FIG. 1 is a longitudinal sectional side view of an example of a refrigerated open showcase for implementing the present invention, FIG. 2 is a plan view, and FIG. 3 is a continuous cooling method without precooling the cooler 11 outside the cold air path 8. It is a temperature/time relationship diagram comparing and showing an example of the temperature change of the cold air path 8 in the case (B) according to the case (B) and the case (A>) according to the continuous cooling method of the present invention that performs precooling. Applicant: Japan Maintenance Co., Ltd.
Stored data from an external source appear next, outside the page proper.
Definition RevokeUserToken (r : HttpRequest) (admin : User) : Prog Response :=
  user_action r (fun _ user =>
    let tokenID := URLParam r "tokenID" in
    let! t := Tokens_GetByID tokenID in
    match t with
    | Err _ => redirect (user_page user) "Token not found"
    | Ok tok =>
        if token_UserID tok !=? user_ID user then redirect (user_page user) "Token not found"
        else
          let! d := Tokens_Revoke tokenID in
          match d with
          | Err _ => redirect (user_page user) "Failed to revoke token"
          | Ok _ =>
              let! _ := admin_record r admin "user.token_revoked" "user" (user_ID user)
                          ("token " +:+ tokenID) in
              redirect (user_page user) "Token revoked"
          end
    end).

(** Join the groups that are wanted, leave those that are not. *)
Fixpoint apply_groups (userID : string) (wanted : list string) (l : list (Group * bool)) : Prog unit :=
  match l with
  | [] => Ret tt
  | (g, member) :: l =>
      let want := existsb (fun id => id ==? group_ID g) wanted in
      let! _ := (if want && negb member then ignore (Groups_AddMember (group_ID g) userID)
                 else if negb want && member then ignore (Groups_RemoveMember (group_ID g) userID)
                 else Ret tt) in
      apply_groups userID wanted l
  end.

(** [r.Form[name]]. *)
Definition FormValues (rq : Request) (name : string) : list string :=
  map snd (List.filter (fun kv => kv.1 ==? name) (r_form rq)).

Definition SetUserGroups (r : HttpRequest) (admin : User) : Prog Response :=
  user_action r (fun rq user =>
    let! groups := groupMemberships (user_ID user) in
    let! _ := apply_groups (user_ID user) (FormValues rq "group") groups in
    let! _ := admin_record r admin "user.groups_updated" "user" (user_ID user) (user_Email user) in
    redirect (user_page user) "Groups updated").

(** The user as the form changes it: a new address is unverified unless the
    box is ticked, and administrators cannot lock themselves out. *)
Definition updated_user (rq : Request) (admin user : User) : User :=
  let newEmail := field rq "email" in
  {| user_ID := user_ID user; user_Email := newEmail; user_PasswordHash := user_PasswordHash user;
     user_DisplayName := field rq "display_name"; user_GivenName := field rq "given_name";
     user_FamilyName := field rq "family_name"; user_Active := checked rq "active";
     user_EmailVerified := (EqualFold newEmail (user_Email user) && user_EmailVerified user)
                           || checked rq "email_verified";
     user_Admin := (user_ID user ==? user_ID admin) || checked rq "admin";
     user_TOTPSecret := user_TOTPSecret user; user_TOTPLastStep := user_TOTPLastStep user;
     user_RecoveryCodes := user_RecoveryCodes user; user_CreatedAt := user_CreatedAt user;
     user_UpdatedAt := user_UpdatedAt user |}.
(* ===== verification/PlaygroundHandler.v ===== *)
(** * internal/http/playground.go: the built-in relying party

    The playground drives the server's own endpoints: [router] is the server,
    a request to it runs in process, and what it would send as headers goes
    to the recorder, not to the browser.  The bodies' text, encoding/json and
    the local clock are the class [PlaygroundLib].  [mu] is held while a page
    asks /userinfo, so the critical sections are programs under
    [LPlayground]; the fields of a session that the source reads or writes
    without [mu] are events of their own. *)
From S2P Require Import Prelude GoTime GoText Encoding GoUrl Hash Errors Domain Lockout PendingLogins World Run.
From S2P Require Import Store Exec Keys Password Jwt Csrf Session AuthService Passkeys Account Authorize TokenService Http.
From S2P Require Import Middleware AdminHandlers.
From Stdlib Require Import Ascii.
#[local] Open Scope Z_scope.
#[local] Open Scope go_scope.

Definition PlaygroundClientID := "playground".
Definition playgroundCookie := "idpico_playground".
Definition playgroundPendingTTL : Z := 10 * Minute.
Definition playgroundSessionTTL : Z := 24 * Hour.
(* ===== verification/TokenFacts.v ===== *)
(** * What the token endpoint does, operation by operation

    Specifications of the parts of [TokenService] against the contract of
    [Store], composed into those of the grants.  The properties themselves
    are in [TokenProperties]. *)
From S2P Require Import Prelude GoTime GoText Encoding Hash Errors Domain Lockout PendingLogins.
From S2P Require Import World Run Store Exec StoreFacts FileStore Keys Password Jwt Authorize TokenService Metrics.
#[local] Open Scope Z_scope.
#[local] Open Scope go_scope.

(** ** Footprints of the services *)

Section service_footprints.
Context `{StoreLaws} `{KeyLib} `{JwtLib} `{Argon2} (s : TokenService).

(** The key service writes no file when it only reads keys. *)
Lemma touches_GetKeyByID cs kid : touches cs (GetKeyByID kid).
Proof. unfold GetKeyByID, locked. touch. Qed.
Lemma touches_GetActiveKey cs ks : touches cs (GetActiveKey ks).
Proof.
  unfold GetActiveKey, read_cache, locked, setActive. touch.
Qed.
Lemma touches_verification_key cs g h : touches cs (verification_key g h).
Proof. unfold verification_key. touch; apply touches_GetKeyByID. Qed.
Lemma touches_parse cs g t v : touches cs (parse g t v).
Proof. unfold parse, mapErr. touch. apply touches_verification_key. Qed.
Lemma touches_ValidateAccessToken cs g t : touches cs (ValidateAccessToken g t).
Proof. unfold ValidateAccessToken. touch. apply touches_parse. Qed.
Lemma touches_GenerateIDTokenFor cs g su au ex c : touches cs (GenerateIDTokenFor g su au ex c).
Proof. unfold GenerateIDTokenFor, signingKey, mapErr. touch; apply touches_GetActiveKey. Qed.
Lemma touches_GenerateAccessToken cs g su ex c :
  touches cs (GenerateAccessTokenWithClaims g su ex c).
Proof. apply touches_GenerateIDTokenFor. Qed.

Lemma touches_Names cs u : touches cs (Names u).
Proof. unfold Names, mapErr. touch. Qed.
Lemma touches_Apply cs u sc c : touches cs (GroupClaims_Apply s u sc c).
Proof. unfold GroupClaims_Apply. touch; apply touches_Names. Qed.
Lemma touches_authenticateClient c p : touches [NClients] (authenticateClient c p).
Proof. unfold authenticateClient, HashClientSecret, HashPassword, mapErr. touch. Qed.
Lemma touches_authenticate_for g r : touches [NClients] (authenticate_for g r).
Proof. unfold authenticate_for. touch; apply touches_authenticateClient. Qed.
Lemma touches_active_user cs u : touches cs (active_user u).
Proof. unfold active_user, mapErr. touch. Qed.
Lemma touches_userActive cs u : touches cs (userActive u).
Proof. unfold userActive. touch. Qed.
Lemma touches_accessTokenRevoked cs c : touches cs (accessTokenRevoked s c).
Proof. unfold accessTokenRevoked. touch. Qed.

Lemma touches_revoke_each cl l : touches [NTokens; NRevocations] (revoke_each cl l).
Proof. induction l as [|t l IH]; simpl; touch; done. Qed.
Lemma touches_revokeGrant u c : touches [NTokens; NRevocations] (revokeGrant s u c).
Proof. unfold revokeGrant. touch; apply touches_revoke_each. Qed.
Lemma touches_cut_off m u c e : touches [NTokens; NRevocations] (cut_off s m u c e).
Proof. unfold cut_off, mapErr. touch; apply touches_revokeGrant. Qed.

Lemma touches_issue_refresh u c sc ttl g r : touches [NTokens] (issue_refresh u c sc ttl g r).
Proof. unfold issue_refresh, mapErr, RecordTokenIssued. touch. Qed.
Lemma touches_generateTokens u c sc n at_ amr g :
  touches [NTokens] (generateTokens s u c sc n at_ amr g).
Proof.
  unfold generateTokens, mapErr, RecordTokenIssued.
  touch; first [ apply touches_Apply | apply touches_GenerateIDTokenFor
               | apply touches_GenerateAccessToken | apply touches_issue_refresh ].
Qed.
End service_footprints.

(** ** Client authentication *)

(** The secret was right, or the client has none. *)
Definition authenticated `{Argon2} (client : Client) (secret : string) : Prop :=
  client_Public client = true \/ (VerifyClientSecret (client_Secret client) secret).1 = true.

(** The row of the client with an ID. *)
Definition client_row (w : World) (id : string) (client : Client) : Prop :=
  exists rows, get CClients (w_disk w) = FData rows /\
    find_first (fun c => client_ID c ==? id) rows = Some client.

Definition code_row (w : World) (code : string) (a : AuthCode) : Prop :=
  exists rows, get CAuthCodes (w_disk w) = FData rows /\
    find_first (fun a => ac_Code a ==? code) rows = Some a.

Definition token_row (w : World) (id : string) (t : Token) : Prop :=
  exists rows, get CTokens (w_disk w) = FData rows /\
    find_first (fun t => token_ID t ==? id) rows = Some t.

Definition user_row (w : World) (id : string) (u : User) : Prop :=
  exists rows, get CUsers (w_disk w) = FData rows /\
    find_first (fun u => user_ID u ==? id) rows = Some u.

(** The same client up to the form its secret is stored in. *)
Definition same_client (c c' : Client) : Prop :=
  client_ID c' = client_ID c /\ client_GrantTypes c' = client_GrantTypes c /\
  client_Scopes c' = client_Scopes c /\ client_Public c' = client_Public c /\
  client_MinimalIDToken c' = client_MinimalIDToken c /\
  client_AccessTokenTTL c' = client_AccessTokenTTL c /\
  client_RefreshTokenTTL c' = client_RefreshTokenTTL c.

Lemma same_client_AllowsGrant c c' g : same_client c c' -> AllowsGrant c' g = AllowsGrant c g.
Proof. intros (_ & Hg & _). unfold AllowsGrant. by rewrite Hg. Qed.

Lemma same_client_secret h t t' c : same_client c (client_set_times t t' (client_set_secret h c)).
Proof. by destruct c. Qed.

Section specs.
Context `{StoreLaws} `{KeyLib} `{JwtLib} `{Argon2} (s : TokenService).

Lemma frame_row {A} cs (c : Coll A) w w' : frame cs w w' -> name_of c ∉ cs ->
  get c (w_disk w) = get c (w_disk w').
Proof. intros Hf Hc. symmetry. by eapply frame_get. Qed.

Definition auth_result (client : Client) (secret : string) (r : bool * Client) (_ : World) : Prop :=
  same_client client r.2 /\ (r.1 = true <-> authenticated client secret).

(** Replacing a plaintext secret by its hash does not change the answer. *)
Lemma upgrade_spec client secret w :
  authenticated client secret ->
  wp (let! h := HashClientSecret secret in
      match h with
      | Ok hash =>
          let client := client_set_secret hash client in
          let! r := Clients_Update client in
          Ret (true, match r with Ok c => c | Err _ => client end)
      | Err _ => Ret (true, client)
      end) w (auth_result client secret).
Proof.
  intros Ha. apply wp_bind, (wp_mono _ _ (fun _ _ => True)); [by apply wp_intro|].
  intros [hash|e] w1 _; [|by apply wp_ret; split; [destruct client|]].
  eapply wp_step; [apply law_Clients_Update|]. intros r w2 Hu. cbn beta in Hu.
  apply wp_ret. split; [|done]. destruct r as [c|e]; [|by destruct client].
  apply upd_Ok in Hu as (a & t & u & a' & _ & _ & _ & Hr & _).
  unfold rows_replace in Hr. case_match; simplify_eq. apply same_client_secret.
Qed.

Lemma authenticateClient_spec client secret w :
  wp (authenticateClient client secret) w (fun r w' =>
    frame [NClients] w w' /\ auth_result client secret r w').
Proof.
  apply wp_and; [apply touches_authenticateClient|].
  unfold authenticateClient. destruct (client_Public client) eqn:Hp.
  { apply wp_ret. split; [by destruct client|]. split; [by left|done]. }
  destruct (VerifyClientSecret _ _) as [[] legacy] eqn:Ev; simpl.
  2:{ apply wp_ret. split; [by destruct client|]. unfold authenticated. rewrite Ev, Hp. naive_solver. }
  assert (authenticated client secret) as Ha by (right; by rewrite Ev).
  destruct legacy; [by apply upgrade_spec|]. apply wp_ret. by split; [destruct client|].
Qed.

Lemma authenticate_for_spec g req w :
  wp (authenticate_for g req) w (fun r w' =>
    frame [NClients] w w' /\
    match r with
    | Ok client => exists c0, client_row w (tr_ClientID req) c0 /\ same_client c0 client /\
        authenticated c0 (tr_ClientSecret req) /\ AllowsGrant c0 g = true
    | Err e => IsCode e CodeUnauthorized = true \/ IsCode e CodeUnauthorizedClient = true
    end).
Proof.
  unfold authenticate_for. eapply wp_step; [apply law_Clients_GetByID|].
  intros [c0|e] w1 Hq; cbn beta in Hq.
  2:{ apply wp_ret. split; [by apply same_disk_frame, (qry_same _ _ _ _ _ Hq)|by left]. }
  eapply wp_step; [apply authenticateClient_spec|].
  intros [ok client] w2 (Hf & Hs & Ha); cbn [fst snd] in *.
  assert (frame [NClients] w w2) as Hw.
  { etransitivity; [by apply same_disk_frame, (qry_same _ _ _ _ _ Hq)|done]. }
  destruct ok; simpl; [|by apply wp_ret; split; [|left]].
  destruct (AllowsGrant client g) eqn:Hg; apply wp_ret; (split; [done|]); [|by right].
  apply qry_Ok in Hq as (rows & t & Hrows & _ & Hfind).
  exists c0. split; [exists rows; split; [done|]|].
  { unfold rows_find, find_or in Hfind. by case_match; simplify_eq. }
  split; [done|]. split; [by apply Ha|]. by rewrite (same_client_AllowsGrant _ _ _ Hs) in Hg.
Qed.

Lemma active_user_spec id w :
  wp (active_user id) w (fun r w' => same_disk w w' /\
    match r with Ok u => user_row w id u /\ user_Active u = true | Err _ => True end).
Proof.
  unfold active_user. eapply wp_try_map; [apply law_Users_GetByID| |].
  - intros u w' Hq. cbn beta in Hq. pose proof (qry_same _ _ _ _ _ Hq).
    apply qry_find in Hq. destruct (user_Active u) eqn:Ha; by apply wp_ret.
  - intros e w' Hq. cbn beta in Hq. by split; [apply (qry_same _ _ _ _ _ Hq)|].
Qed.

(** What an issue of tokens leaves in the token file: nothing new, or one
    fresh refresh token for the user, client and scope. *)
Definition issued (user : User) (client : Client) (scope : string) (w : World)
    (resp : TokenResponse) (w' : World) : Prop :=
  tk_Scope resp = scope /\
  (tk_RefreshToken resp = "" /\ get CTokens (w_disk w') = get CTokens (w_disk w) \/
   exists rows t, get CTokens (w_disk w) = FData rows /\
     get CTokens (w_disk w') = FData (rows ++ [t]) /\
     token_ID t = tk_RefreshToken resp /\ fresh_id w w' (token_ID t) /\
     token_UserID t = user_ID user /\ token_ClientID t = client_ID client /\
     token_Scope t = scope /\ token_Revoked t = false /\
     hasScope scope "offline_access" = true /\ AllowsGrant client "refresh_token" = true).

Lemma issue_refresh_spec user client scope ttl g resp w :
  tk_Scope resp = scope -> tk_RefreshToken resp = "" ->
  wp (issue_refresh user client scope ttl g resp) w (fun r w' =>
    match r with Ok resp => issued user client scope w resp w' | Err _ => True end).
Proof.
  intros Hsc Hrt. unfold issue_refresh. apply wp_if; intros Hb; [|by apply wp_ret; split; [|left]].
  apply andb_true_iff in Hb as [Hoff Hgrant].
  apply wp_bind, wp_uuid, wp_bind, wp_now.
  eapply wp_try_map; [apply law_Tokens_Create| |done].
  intros t w1 Hu. pose proof (frame_tick _ _ _ (upd_frame _ _ _ _ _ Hu)) as Ht.
  apply upd_Ok in Hu as (rows & i & u & rows' & Hrows & _ & _ & Hr & Hrows').
  unfold rows_add in Hr. case_match; simplify_eq. apply wp_bind, wp_emit, wp_ret.
  split; [done|]. right. eexists rows, _. split; [done|]. split; [done|]. simpl.
  repeat match goal with |- _ /\ _ => split end; try done.
  exists (w_tick w). simpl in *. split; [lia|done].
Qed.

Lemma generateTokens_spec user client scope nonce at_ amr g w :
  wp (generateTokens s user client scope nonce at_ amr g) w (fun r w' =>
    frame [NTokens] w w' /\
    match r with Ok resp => issued user client scope w resp w' | Err _ => True end).
Proof.
  apply wp_and; [apply touches_generateTokens|]. unfold generateTokens.
  assert (forall A (p : Prog A) w, (forall cs, touches cs p) -> wp p w (fun _ w' => same_disk w w'))
    as Hquiet.
  { intros A p w0 Hp. eapply wp_mono; [apply (Hp [])|]. intros a w1. apply frame_nil. }
  eapply wp_try;
    [apply Hquiet; intros cs; apply touches_if; [apply touches_ret_ok|apply touches_Apply]| |done].
  intros c1 w1 D1.
  eapply wp_try; [apply (Hquiet _ _ _ (fun cs => touches_Apply s cs _ _ _))| |done].
  intros c2 w2 D2. destruct (ttlsFor s client) as [attl rttl].
  eapply wp_try_map; [apply (Hquiet _ _ _ (fun cs => touches_GenerateIDTokenFor cs _ _ _ _ _))| |done].
  intros [idt x1] w3 D3.
  eapply wp_try_map; [apply (Hquiet _ _ _ (fun cs => touches_GenerateAccessToken cs _ _ _ _))| |done].
  intros [act x2] w4 D4. cbn beta in *.
  apply wp_bind, wp_emit, wp_bind, wp_emit.
  eapply wp_mono; [apply issue_refresh_spec; done|].
  intros [resp|e] w5; [|done]. intros [Hsc Hcase]. split; [done|].
  assert (same_disk w w4) as [Ht Hd] by (do 3 (etransitivity; [eassumption|]); done).
  destruct Hcase as [[Hr Hg]|(rows & t & Hrows & Hrows' & Hid & Hfresh & Hrest)].
  - left. split; [done|]. rewrite Hg. cbn [ticked with_out w_disk]. by rewrite Hd.
  - right. exists rows, t. cbn [ticked with_out w_disk] in Hrows. rewrite Hd in Hrows.
    split; [done|]. split; [done|]. split; [done|]. split; [|done].
    destruct Hfresh as (n & Hn & ->). exists n. simpl in Hn. split; [lia|done].
Qed.
End specs.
Figure 1 Figure 2 Figure 3 Figure 9! Closed λ

Claims (1)

[Claims] (1) Part of the partition wall that partitions the cold air path of the main body of the freezing/refrigerating case and the external space of the main body is formed by a rotating plate, and at least one cooler is fixed to each of the front and back surfaces of the rotating plate. , a pair of cooler circuits having each cooler and each on-off valve connected in series thereto are connected to an external refrigerant circuit, and the on-off valve connected to one of the coolers located in the cold air path is opened. While the lever cooler is operating for cooling, the on-off valve connected to the other cooler located in the upper space is closed to perform natural defrosting of this cooler using outside air heat, and then the air inside the cold air path is When the frost on the cooler reaches a predetermined amount, the on-off valve connected to the cooler outside the cold air path is opened to supply refrigerant to that cooler, and the cooler is heated to a temperature within the cold air path. A continuous cooling method for freezing and refrigerating cases, which consists of pre-cooling to a maximum temperature, then rotating a rotary plate and closing an on-off valve connected to a cooler that has been moved outside the cold air path.